▶ _What is being asked_
Please restate the material below word for word, from the first line through the one that contains "unfold receive_file. destruct", inclusive.
-*-
Lemma receive_file_ext {R1 R2} `{Stream R1, Stream R2} (r1 : R1) (r2 : R2) p h fs :
  view r1 = view r2 -> same_received (receive_file r1 p h fs) (receive_file r2 p h fs).
Proof.
  intros Hv. assert (outs (view r1) = outs (view r2)) as Ho by by rewrite Hv.
  unfold receive_file. destruct (OpenTrunc os p (Mode h) fs) as [fs1|e].
  2: { split_and!; try done. by apply sendResult_outs. }
  destruct (Copy_view (file_room os p) (Size h) r1) as (s1 & -> & Ho1 & Hr1).
  destruct (Copy_view (file_room os p) (Size h) r2) as (s2 & -> & Ho2 & Hr2).
  assert (outs (view s1) = outs (view s2)) as Hs by (unfold outs in *; congruence).
  rewrite <-Hv. destruct (snd (v_copy _ _ _)); [split_and!; try done; by apply sendResult_outs|].
  cbv zeta. destruct (negb _); [split_and!; try done; by apply sendResult_outs|].
  destruct (fault os OpClose p); [split_and!; try done; by apply sendResult_outs|].
  by destruct (verify_checksum _ _ _); split_and!; try done; apply sendResult_outs.
Qed.

Lemma receive_header_ext {R1 R2} `{Stream R1, Stream R2} (r1 : R1) (r2 : R2) d max h fs :
  view r1 = view r2 -> same_received (receive_header r1 d max h fs) (receive_header r2 d max h fs).
Proof.
  intros Hv. assert (outs (view r1) = outs (view r2)) as Ho by by rewrite Hv.
  unfold receive_header. cbv zeta.
  repeat (destruct (_ : bool); [split_and!; try done; by apply sendResult_outs|]).
  destruct (MkdirAll os d 493 fs) as [[e|] fs1]; [split_and!; try done; by apply sendResult_outs|].
  destruct (String.eqb _ FileTypeDirectory); [|by apply receive_file_ext].
  by destruct (MkdirAll os _ _ fs1) as [[e|] fs2]; split_and!; try done; apply sendResult_outs.
Qed.

Lemma receive_ext {R1 R2} `{Stream R1, Stream R2} ctx1 ctx2 (r1 : R1) (r2 : R2) d max fs :
  view r1 = view r2 -> same_received (receive ctx1 r1 d max fs) (receive ctx2 r2 d max fs).
Proof.
  intros Hv. unfold receive.
  destruct (readFramedJSON_view unmarshal_header (applyDeadline (now os) ctx1 r1)) as (s1 & -> & Hp).
  destruct (readFramedJSON_view unmarshal_header (applyDeadline (now os) ctx2 r2)) as (s2 & -> & Hq).
  rewrite !applyDeadline_view in *. rewrite <-Hv in *.
  assert (view s1 = view s2) as Hs by congruence.
  destruct (match fst (v_frame (view r1)) with Ok _ => _ | Err _ => _ end) as [h|e].
  - by apply receive_header_ext.
  - split_and!; try done. apply sendResult_outs. by rewrite Hs.
Qed.
End Receipt.

(** ** The peeked header is put back *)

Lemma v_frame_split v buf v' :
  v_frame v = (Ok buf, v') ->
  v_in v = be_bytes 4 (len buf) ++ buf ++ v_in v' /\ len buf <= maxFrame /\ v' = set_in v (v_in v').
Proof.
  unfold v_frame. destruct (v_full 4 v) as [b|e] eqn:Eb; [|done]. cbv zeta.
  destruct (be_Z b >? maxFrame) eqn:Em; [done|]. rewrite Z.gtb_ltb in Em. apply Z.ltb_ge in Em. intros [= Ef <-].
  assert (len b = 4 /\ v_in v = b ++ v_in (v_after 4 v)) as (Hb & Hv).
  { unfold v_full in Eb. repeat case_hyp Eb; simplify_eq; to_prop. cbn [v_after set_in v_in].
    rewrite take_drop, length_take. split; [lia | done]. }
  pose proof (be_Z_range b) as Hr.
  assert (len buf = be_Z b /\ v_in (v_after 4 v) = buf ++ v_in (v_after (be_Z b) (v_after 4 v))) as (Hl & Hw).
  { unfold v_full in Ef. repeat case_hyp Ef; cbn [map_err] in Ef; simplify_eq; to_prop.
    - assert (be_Z b = 0) as -> by lia. by split.
    - cbn [v_after set_in v_in] in *. rewrite take_drop, length_take. split; [lia | done]. }
  split_and!; [| lia | done]. rewrite Hv at 1. rewrite Hw at 1. f_equal. rewrite Hl. symmetry. apply be_bytes_be_Z'. lia.
Qed.

Lemma v_frame_outs v : outs (snd (v_frame v)) = outs v.
Proof. unfold v_frame. destruct (v_full 4 v); [|done]. cbv zeta. by destruct (_ >? _). Qed.

Lemma v_frame_app payload rest v :
  len payload <= maxFrame -> v_in v = frame payload ++ rest -> v_frame v = (Ok payload, set_in v rest).
Proof.
  intros Hl Hv. unfold v_frame, frame in *. assert (u32 (len payload) = len payload) as Eu.
  { apply u32_small. unfold maxFrame in Hl. lia. }
  rewrite Eu in Hv. rewrite <-app_assoc in Hv.
  assert (v_full 4 v = Ok (be_bytes 4 (len payload))) as ->.
  { unfold v_full. rewrite Hv. rewrite (proj2 (Z.leb_gt 4 0)), (proj2 (Z.leb_le _ _)) by len_lia.
    by rewrite (take_len_app _ _ 4) by len_lia. }
  cbv zeta. rewrite be_Z_u32 by (unfold maxFrame in Hl; lia).
  rewrite Z.gtb_ltb, (proj2 (Z.ltb_ge _ _)) by lia.
  assert (v_after 4 v = set_in v (payload ++ rest)) as ->.
  { unfold v_after. rewrite Hv. by rewrite (drop_len_app _ _ 4) by len_lia. }
  unfold v_full, v_after. cbn [v_in set_in]. f_equal.
  - destruct (Z.leb_spec (len payload) 0); [by rewrite (list_len_0 payload) by lia|].
    rewrite (proj2 (Z.leb_le _ _)) by len_lia. by rewrite take_len_app.
  - by rewrite drop_len_app.
Qed.

Section Accepting.
Context (os : OS) (sha256 : list byte -> list byte).
Context (unmarshal_header : list byte -> result string FileHeader).
Context (marshal_result : TransferResult -> result string (list byte)).
Context (parseTime : string -> option Z).
Abbreviation handleConn := (handleConn os sha256 unmarshal_header marshal_result parseTime).
Abbreviation receive := (ReceiveWithMaxSize os sha256 unmarshal_header marshal_result parseTime).

(** Whether a receiver lets the peer of a header send. *)
Definition allowed (r : Receiver) (h : FileHeader) : bool :=
  match authChecker r with Some authorize => authorize (SrcPeerID h) | None => true end.

Lemma sent_view c : sent c = v_out (view c).
Proof. done. Qed.

Lemma closed_sent c : sent (conn_Close c) = v_out (view c).
Proof. done. Qed.

Lemma outs_sent {R1 R2} `{Stream R1, Stream R2} (r1 : R1) (r2 : R2) :
  outs (view r1) = outs (view r2) -> v_out (view r1) = v_out (view r2).
Proof. by intros [= ? _]. Qed.

(** C31. A connection is received from exactly as [Receive] receives it, peeking
    or not, once the peer its header names is allowed; before that, or when
    the header cannot be read, the file system is untouched and the sender
    is told. The connection is closed in every case. *)
Theorem handleConn_refines r conn fs :
  let '(conn', fs') := handleConn r conn fs in
  closed conn' = true /\
  match fst (readFramedJSON unmarshal_header conn) with
  | Err e => fs' = fs /\ sent conn' = sent (nack marshal_result conn ("header read: " +:+ e))
  | Ok h =>
      if allowed r h then
        let '(_, _, _, conn2, fs2) := receive None conn (destDir r) (maxFileSize r) fs in
        fs' = fs2 /\ sent conn' = sent conn2
      else
        fs' = fs /\
        sent conn' = sent (nack marshal_result conn "unauthorized: file_transfer capability denied")
  end.
Proof.
  assert (forall c m, outs (view c) = outs (view conn) ->
            sent (conn_Close (nack marshal_result c m)) = sent (nack marshal_result conn m)) as Hnack.
  { intros c m Hc. rewrite closed_sent, sent_view. by apply outs_sent, sendResult_outs. }
  unfold Transfer.handleConn, allowed.
  destruct (readFramedJSON_view unmarshal_header conn) as (c1 & E1 & V1).
  destruct (authChecker r) as [authorize|].
  - rewrite E1. cbn [fst].
    destruct (peek_view unmarshal_header conn) as (c2 & -> & V2).
    destruct (v_frame (view conn)) as [[buf|e] v] eqn:Ef; cbn [fst snd] in *.
    + destruct (v_frame_split _ _ _ Ef) as (Hin & _ & Hv).
      destruct (unmarshal_header buf) as [h|e]; cbn [map_err].
      * destruct (authorize (SrcPeerID h)); cbn [negb].
        -- assert (view (newPrefixReader (be_bytes 4 (len buf) ++ buf) c2) = view conn) as Hpr.
           { cbn [view prefix_stream newPrefixReader rest prefix offset]. rewrite V2, drop_0, <-app_assoc, <-Hin, Hv.
             by destruct (view conn). }
           pose proof (receive_ext os sha256 unmarshal_header marshal_result parseTime None None
             (newPrefixReader (be_bytes 4 (len buf) ++ buf) c2) conn (destDir r) (maxFileSize r) fs Hpr) as Hs.
           destruct (receive None (newPrefixReader _ c2) _ _ fs) as [[[[h1 n1] e1] pr] fs1].
           destruct (receive None conn _ _ fs) as [[[[h2 n2] e2] c3] fs2].
           destruct Hs as (_ & _ & _ & Ho & ->). split_and!; [done..|]. rewrite closed_sent, sent_view.
           apply (outs_sent pr c3 Ho).
        -- split_and!; [done..|]. apply Hnack. rewrite V2, Hv. done.
      * split_and!; [done..|]. apply Hnack. rewrite V2, Hv. done.
    + split_and!; [done..|]. apply Hnack. rewrite V2. by rewrite <-(v_frame_outs (view conn)), Ef.
  - assert (forall e, fst (readFramedJSON unmarshal_header conn) = Err e ->
              let '(_, _, _, conn2, fs2) := receive None conn (destDir r) (maxFileSize r) fs in
              fs2 = fs /\ sent conn2 = sent (nack marshal_result conn ("header read: " +:+ e))) as Herr.
    { intros e He. unfold receive.
      destruct (readFramedJSON_view unmarshal_header (applyDeadline (now os) None conn)) as (c2 & -> & V2).
      rewrite applyDeadline_view in *. rewrite E1 in He. cbn [fst] in He. rewrite He. split; [done|].
      rewrite !sent_view. apply outs_sent, sendResult_outs. rewrite V2. apply v_frame_outs. }
    destruct (fst (readFramedJSON unmarshal_header conn)) as [h|e]; [|specialize (Herr e eq_refl)];
      by destruct (receive None conn _ _ fs) as [[[[h2 n2] e2] c3] fs2].
Qed.
End Accepting.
-*-
▶ _Output of the exercise_
Lemma receive_file_ext {R1 R2} `{Stream R1, Stream R2} (r1 : R1) (r2 : R2) p h fs :
  view r1 = view r2 -> same_received (receive_file r1 p h fs) (receive_file r2 p h fs).
Proof.
  intros Hv. assert (outs (view r1) = outs (view r2)) as Ho by by rewrite Hv.
  unfold receive_file. destruct (OpenTrunc os p (Mode h) fs) as [fs1|e].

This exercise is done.